Each month on The Feisty House, we explore another method for retaining natural hair length (in other words, finding ways to keep natural hair from breaking). Length retention is a major hair goal of mine, and of many other naturals, so hopefully these posts have been helpful! Last month we explored moisturizing and sealing. In October, we learned the benefits of maintaining a healthy pH. Related to that concept is today’s topic: knowing and understanding your natural hair’s porosity.
Porosity relates to how porous or open your cuticles are. If your natural hair has low porosity, your cuticles lay flat and tight along the hair shaft, preventing moisture from getting into or out of your hair. Natural hair with high porosity is made up of cuticles that are raised and open and let moisture into the strand very easily, but also allow moisture to escape easily too. Normal natural hair falls somewhere in the middle of these two extremes. As we learned in October, products that are basic (pH above 7) are good for low porosity hair because they raise the cuticle and allow moisture to get into the strand. Acidic products (pH below 7) are great for high porosity hair because they help to seal the cuticle and prevent moisture from getting out.
There are several ways to test your natural hair porosity. The easiest (in my opinion) is a quick water test. All you need to do is fill a glass with room temperature water. Then pluck a strand of your clean hair directly from your scalp. Put the hair into the glass and wait a few minutes. If after a few minutes your hair is still at the top of the glass, you have low porosity hair–your hair was unable to absorb the water in the glass. If your sinks to the bottom of the glass, you have high porosity hair–your hair quickly absorbed so much water that it became heavy enough to sink to the bottom. And if your hair floats somewhere in the middle? You guessed it–your hair is normal (lucky you!)

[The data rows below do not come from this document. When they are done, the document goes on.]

(** * preview.py: local preview server, port finder and browser launcher

    A shallow embedding of [preview.py].  The script talks to the operating
    system in four places: constructing a [socketserver.TCPServer] (which
    binds a port), [serve_forever], [os.system] and [webbrowser.open].  Each
    of them is an oracle of the environment [env]; the script threads a
    [world] through its calls, which counts the bind attempts made so far
    and records what the script did. *)

From Stdlib Require Import ZArith List Lia Bool.
From Stdlib Require Import Strings.String Strings.Ascii.
From Stdlib Require Import Numbers.DecimalString Numbers.DecimalPos Numbers.DecimalZ.
Import ListNotations.

Local Open Scope Z_scope.
Local Open Scope string_scope.

(** ** Exceptions and results *)

(** The exceptions the script can meet.  [OSError] carries [e.errno], which
    Python leaves [None] for some errors. *)
Inductive exn : Type :=
| OSError (errno : option Z)
| KeyboardInterrupt
| Exception (msg : string)
| OtherError (name : string).

(** What a call does: it returns, it raises, or it never comes back
    ([serve_forever] serving requests until the process is killed). *)
Inductive result (A : Type) : Type :=
| Returned (a : A)
| Raised (e : exn)
| Serving.

Arguments Returned {A} a.
Arguments Raised {A} e.
Arguments Serving {A}.

(** ** The environment *)

(** [TCPServer(("", port), handler)]: bound, or the constructor raises. *)
Inductive bind_outcome : Type :=
| Bound
| BindRaises (e : exn).

(** [httpd.serve_forever()]: blocks for good, raises, or (after a
    [shutdown()] request) returns. *)
Inductive serve_outcome : Type :=
| ServeBlocks
| ServeRaises (e : exn)
| ServeReturns.

(** [os.system(cmd)] and [webbrowser.open(url)]: a value, or an exception. *)
Inductive call_outcome (A : Type) : Type :=
| CallReturns (a : A)
| CallRaises (e : exn).

Arguments CallReturns {A} a.
Arguments CallRaises {A} e.

(** The oracles.  [bind_at n port] is the outcome of the script's [n]-th
    [TCPServer] construction (counting from 0) when it asks for [port]:
    the same port may be free at one attempt and taken at the next.
    [serve_at n] is the outcome of [serve_forever] on the server built by
    attempt [n]. *)
Record env : Type := mkEnv {
  bind_at : nat -> Z -> bind_outcome;
  serve_at : nat -> serve_outcome;
  os_system : string -> call_outcome Z;
  webbrowser_open : string -> call_outcome bool
}.

(** ** The world threaded through the script *)

Inductive event : Type :=
| EvBind (port : Z) (r : bind_outcome)   (* TCPServer(("", port), ...) *)
| EvClose (port : Z)                     (* leaving the [with] block *)
| EvServe (port : Z)                     (* httpd.serve_forever() entered *)
| EvPrint (line : string)                (* print(line) *)
| EvThreadStart (port : Z)               (* Thread(target=open_in_safari, args=(port,)).start() *)
| EvSleep (millis : Z)                   (* time.sleep *)
| EvOsSystem (cmd : string)              (* os.system(cmd) *)
| EvWebbrowserOpen (url : string).       (* webbrowser.open(url) *)

Record world : Type := mkWorld {
  clock : nat;          (* TCPServer constructions so far *)
  log : list event      (* what happened, oldest first *)
}.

Throughout my natural hair journey, I assumed my natural hair porosity was high because my hair was always dry. I figured whatever moisture was getting in was immediately leaking out, and so I’ve always treated my hair as if it was highly porous. Last week, totally out of curiosity, I decided to test the porosity of my hair. Can you believe it’s something I’d never done? I plucked a hair out of my head after shampooing and put it into a glass of water. My hair never sank to the bottom. It didn’t even make it below the surface of the water! I couldn’t believe that I’d thought I had high porosity hair all these years. Instead, my hair is the complete opposite! I have low porosity hair, which means it’s really difficult for my hair to absorb moisture or products, and because of that, it is prone to dryness. Low porosity hair is also protein sensitive (which makes sense, because my hair has always been very anti-protein)–there’s already a lot of protein in the cuticle layers blocking moisture from getting in, and so naturals with low porosity hair should stay away from deep protein treatments.
Because I have low porosity hair, the challenge for me is getting moisture in, not keeping it there. Using heat during deep conditioning is one way to lift the cuticles and get moisture in. Products with a higher pH (above 7) lift the cuticle and allow moisture in. Some low porosity naturals mix baking soda, which has a high pH, with their conditioner to lift the cuticle and let the moisture of the conditioner into their hair. I tried the Cherry Lola Treatment this weekend, which uses baking soda, and I had pretty good results, but I’d want to try it again before I give it the stamp of approval.
Low porosity naturals usually have pretty good results with products that use glycerin. Glycerin is a humectant. Like other humectants (including honey), glycerin attracts water molecules. Conditioners with glycerin attract water to the hair and help your hair absorb that moisture. My hair has never had a good relationship with glycerin though, and I stay away from products that have any glycerin in them. Perhaps in the summer, when it’s more humid and there’s actual moisture in the air, I’ll try using glycerin again (glycerin can dry out your hair if you use it in a low-humidity environment).
I was just complaining about my hair the other day, and I’m hoping a good deep conditioning session with my overhead dryer will do the trick. I probably don’t need to use the Kimmaytube leave-in anymore. I need to be on the hunt for a good leave-in for low-porosity hair. Any suggestions out there?